(** Exceptions that the operations used by the program can raise. *)
Inductive exn := TypeError | ValueError | IndexError.

Inductive result (A : Type) : Type :=
| Ok (a : A)
| Raise (e : exn).
Arguments Ok {A} a.
Arguments Raise {A} e.

Definition exn_eqb (e1 e2 : exn) : bool :=
  match e1, e2 with
  | TypeError, TypeError | ValueError, ValueError | IndexError, IndexError => true
  | _, _ => false
  end.

(** [except (E1, E2, ...)]: does the clause handle [e]? *)
Definition handles (clause : list exn) (e : exn) : bool :=
  existsb (exn_eqb e) clause.

(** ** [int(x)] for a [str] or [None] argument, base 10 *)

Definition digit_value (c : ascii) : Z := ord c - 48.

(** Digits with single underscores between them; [prev] tells whether the
    previous character was a digit. *)
Fixpoint int_digits (acc : Z) (prev : bool) (s : str) : option Z :=
  match s with
  | [] => if prev then Some acc else None
  | c :: s' =>
      if is_digit c then int_digits (10 * acc + digit_value c) true s'
      else if Ascii.eqb c "_" && prev then int_digits acc false s'
      else None
  end.

Definition int_str (s : str) : result Z :=
  let t := strip_of is_int_space s in
  let '(negative, body) :=
    match t with
    | "-"%char :: r => (true, r)
    | "+"%char :: r => (false, r)
    | _ => (false, t)
    end in
  match int_digits 0 false body with
  | Some n => Ok (if negative then - n else n)
  | None => Raise ValueError
  end.

Definition int (x : option str) : result Z :=
  match x with
  | None => Raise TypeError
  | Some s => int_str s
  end.

(** ** [f"{n:0{width}d}"] *)

Definition digit_char (d : Z) : ascii := chr (48 + d).

(** Decimal digits of [n >= 0], most significant first. *)
Fixpoint dec_digits (fuel : nat) (n : Z) : str :=
  match fuel with
  | O => []
  | S fuel' =>
      if n <? 10 then [digit_char n]
      else dec_digits fuel' (n / 10) ++ [digit_char (n mod 10)]
  end.

Definition str_of_nonneg (n : Z) : str :=
  dec_digits (S (Z.to_nat (Z.log2 n))) n.

Definition zfill (width : nat) (s : str) : str :=
  repeat "0"%char (width - List.length s) ++ s.

(** What the format specification [0{width}d] writes for [n]: the sign
    counts towards the width, and the zeros go after it. *)
Definition zero_padded (width : nat) (n : Z) : str :=
  if n <? 0 then "-"%char :: zfill (width - 1) (str_of_nonneg (- n))
  else zfill width (str_of_nonneg n).

(** [sys.int_info.default_max_str_digits] *)
Definition int_max_str_digits : Z := 4300.

(** [f"{n:0{width}d}"].  Converting an integer to decimal raises
    [ValueError] when it has more than [int_max_str_digits] digits, the sign
    not counted. *)
Definition format_0d (width : nat) (n : Z) : result str :=
  if int_max_str_digits <? Z.of_nat (List.length (str_of_nonneg (Z.abs n)))
  then Raise ValueError
  else Ok (zero_padded width n).

(** ** [dict.get] on a dictionary kept in insertion order *)

Definition dict_get {V : Type} (d : list (str * V)) (k : str) : option V :=
  option_map snd (find (fun kv => str_eqb (fst kv) k) d).

(** [s[0]] *)
Definition index0 (s : str) : result ascii :=
  match s with
  | c :: _ => Ok c
  | [] => Raise IndexError
  end.

End Py.

(* ================================================================== *)
(** * The fragment of [re] used by [EXP_PATTERNS] *)

Module Re.
Import Py.

Inductive charset :=
| Alpha    (* [A-Za-z] *)
| Digit.   (* \d *)

Inductive node :=
| Bol                                                   (* ^ *)
| Eol                                                   (* $ *)
| Lit (c : ascii)                                       (* a literal character *)
| Group (name : string) (cs : charset) (lo : nat) (hi : option nat).
    (* (?P<name>cs{lo,hi}), greedy; [hi = None] is unbounded *)

Record regex := { nodes : list node; ignorecase : bool }.

Definition in_set (ic : bool) (cs : charset) (c : ascii) : bool :=
  match cs with
  | Alpha => let c' := if ic then lower_char c else c in is_upper c' || is_lower c'
  | Digit => is_digit c
  end.

(** Length of the longest prefix of [s] made of characters satisfying [ok]. *)
Fixpoint run (ok : ascii -> bool) (s : str) : nat :=
  match s with
  | c :: s' => if ok c then S (run ok s') else O
  | [] => O
  end.

(** Greedy repetition: try [k], then [k - 1], ... down to [lo]. *)
Fixpoint backtrack {A : Type} (try : nat -> option A) (lo k : nat) : option A :=
  if (k <? lo)%nat then None
  else match try k with
       | Some r => Some r
       | None => match k with
                 | O => None
                 | S k' => backtrack try lo k'
                 end
       end.

(** [$] matches at the end of the string and just before a final newline. *)
Definition at_end (s : str) : bool :=
  match s with
  | [] => true
  | [c] => Ascii.eqb c (chr 10)
  | _ => false
  end.

Definition groupdict := list (string * str).

Fixpoint rmatch (ic : bool) (r : list node) (pos : nat) (s : str)
    (gd : groupdict) : option groupdict :=
  match r with
  | [] => Some gd
  | Bol :: r' => if (pos =? 0)%nat then rmatch ic r' pos s gd else None
  | Eol :: r' => if at_end s then rmatch ic r' pos s gd else None
  | Lit c :: r' =>
      match s with
      | c' :: s' => if Ascii.eqb c c' then rmatch ic r' (S pos) s' gd else None
      | [] => None
      end
  | Group name cs lo hi :: r' =>
      let n := run (in_set ic cs) s in
      let n := match hi with Some h => Nat.min n h | None => n end in
      backtrack
        (fun k => rmatch ic r' (pos + k) (skipn k s) ((name, firstn k s) :: gd))
        lo n
  end.

(** [regex.match(s)]: a match anchored at position 0; the result is the
    match's [groupdict()]. *)
Definition match_ (re : regex) (s : str) : option groupdict :=
  rmatch (ignorecase re) (nodes re) 0 s [].

(** [match.groupdict().get(name)] *)
Definition get (gd : groupdict) (name : string) : option str :=
  option_map snd (find (fun kv => String.eqb (fst kv) name) gd).

End Re.

(* ================================================================== *)
(** * The command: [MONTH_MAP], [EXP_PATTERNS], [_calculate_new_expiry] *)

Module Command.
Import Py Re.
(** Modelled from the spec: the identifier generator
    (github.com/gofrs/uuid) is a dependency whose code is not among the
    sources; section 4.1 describes its result as "a 128-bit random value
    rendered as text".  A [UUID] is the sequence of its octets and [String]
    is the canonical rendering, lower-case hexadecimal in groups of
    4-2-2-2-6 octets separated by dashes. *)
Definition UUID := list byte.

Definition hextable : list ascii :=
  list_ascii_of_string "0123456789abcdef".

Definition hexdigit (n : N) : ascii := nth (N.to_nat n) hextable "0"%char.

Fixpoint hex_encode (src : list byte) : string :=
  match src with
  | [] => EmptyString
  | b :: rest =>
      String (hexdigit (N.div (Byte.to_N b) 16))
        (String (hexdigit (N.modulo (Byte.to_N b) 16)) (hex_encode rest))
  end.

Definition slice (u : UUID) (lo hi : nat) : list byte :=
  firstn (hi - lo) (skipn lo u).

Definition String (u : UUID) : string :=
  hex_encode (slice u 0 4) ++ "-" ++
  hex_encode (slice u 4 6) ++ "-" ++
  hex_encode (slice u 6 8) ++ "-" ++
  hex_encode (slice u 8 10) ++ "-" ++
  hex_encode (slice u 10 16).

End uuid.

(** ** The backend contract *)

(** A Go [error]: [None] is [nil]. *)
Definition error := option string.

Definition failed (err : error) : bool :=
  match err with Some _ => true | None => false end.

(** [type Operation interface]: every method may change the backend's state
    [B], which it receives and returns. *)
Class Operation (B : Type) := {
  Begin : B -> error * B;
  Commit : B -> error * B;
  Rollback : B -> error * B;
  Current : B -> (string * time.Time * time.Time * error) * B;
  TryAcquire : string -> B -> error * B
}.

(** What an observer of the package sees: the calls on [Op] with their
    results, the goroutines started on [OnLeadChanged], and the sleeps of the
    acquire loop. *)
Inductive event :=
| CallBegin (err : error)
| CallCommit (err : error)
| CallRollback (err : error)
| CallCurrent (processID : string) (lastHeartBeat now : time.Time) (err : error)
| CallTryAcquire (processID : string) (err : error)
| GoOnLeadChanged (lead : bool)
| Sleep (d : time.Duration).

——————

● Problem to solve
All lines from the opening of the listing above through the line that contains "let '(negative, body)" should be given again exactly, and nothing more.

● Reply to the task
(** Exceptions that the operations used by the program can raise. *)
Inductive exn := TypeError | ValueError | IndexError.

Inductive result (A : Type) : Type :=
| Ok (a : A)
| Raise (e : exn).
Arguments Ok {A} a.
Arguments Raise {A} e.

Definition exn_eqb (e1 e2 : exn) : bool :=
  match e1, e2 with
  | TypeError, TypeError | ValueError, ValueError | IndexError, IndexError => true
  | _, _ => false
  end.

(** [except (E1, E2, ...)]: does the clause handle [e]? *)
Definition handles (clause : list exn) (e : exn) : bool :=
  existsb (exn_eqb e) clause.

(** ** [int(x)] for a [str] or [None] argument, base 10 *)

Definition digit_value (c : ascii) : Z := ord c - 48.

(** Digits with single underscores between them; [prev] tells whether the
    previous character was a digit. *)
Fixpoint int_digits (acc : Z) (prev : bool) (s : str) : option Z :=
  match s with
  | [] => if prev then Some acc else None
  | c :: s' =>
      if is_digit c then int_digits (10 * acc + digit_value c) true s'
      else if Ascii.eqb c "_" && prev then int_digits acc false s'
      else None
  end.

Definition int_str (s : str) : result Z :=
  let t := strip_of is_int_space s in
  let '(negative, body) :=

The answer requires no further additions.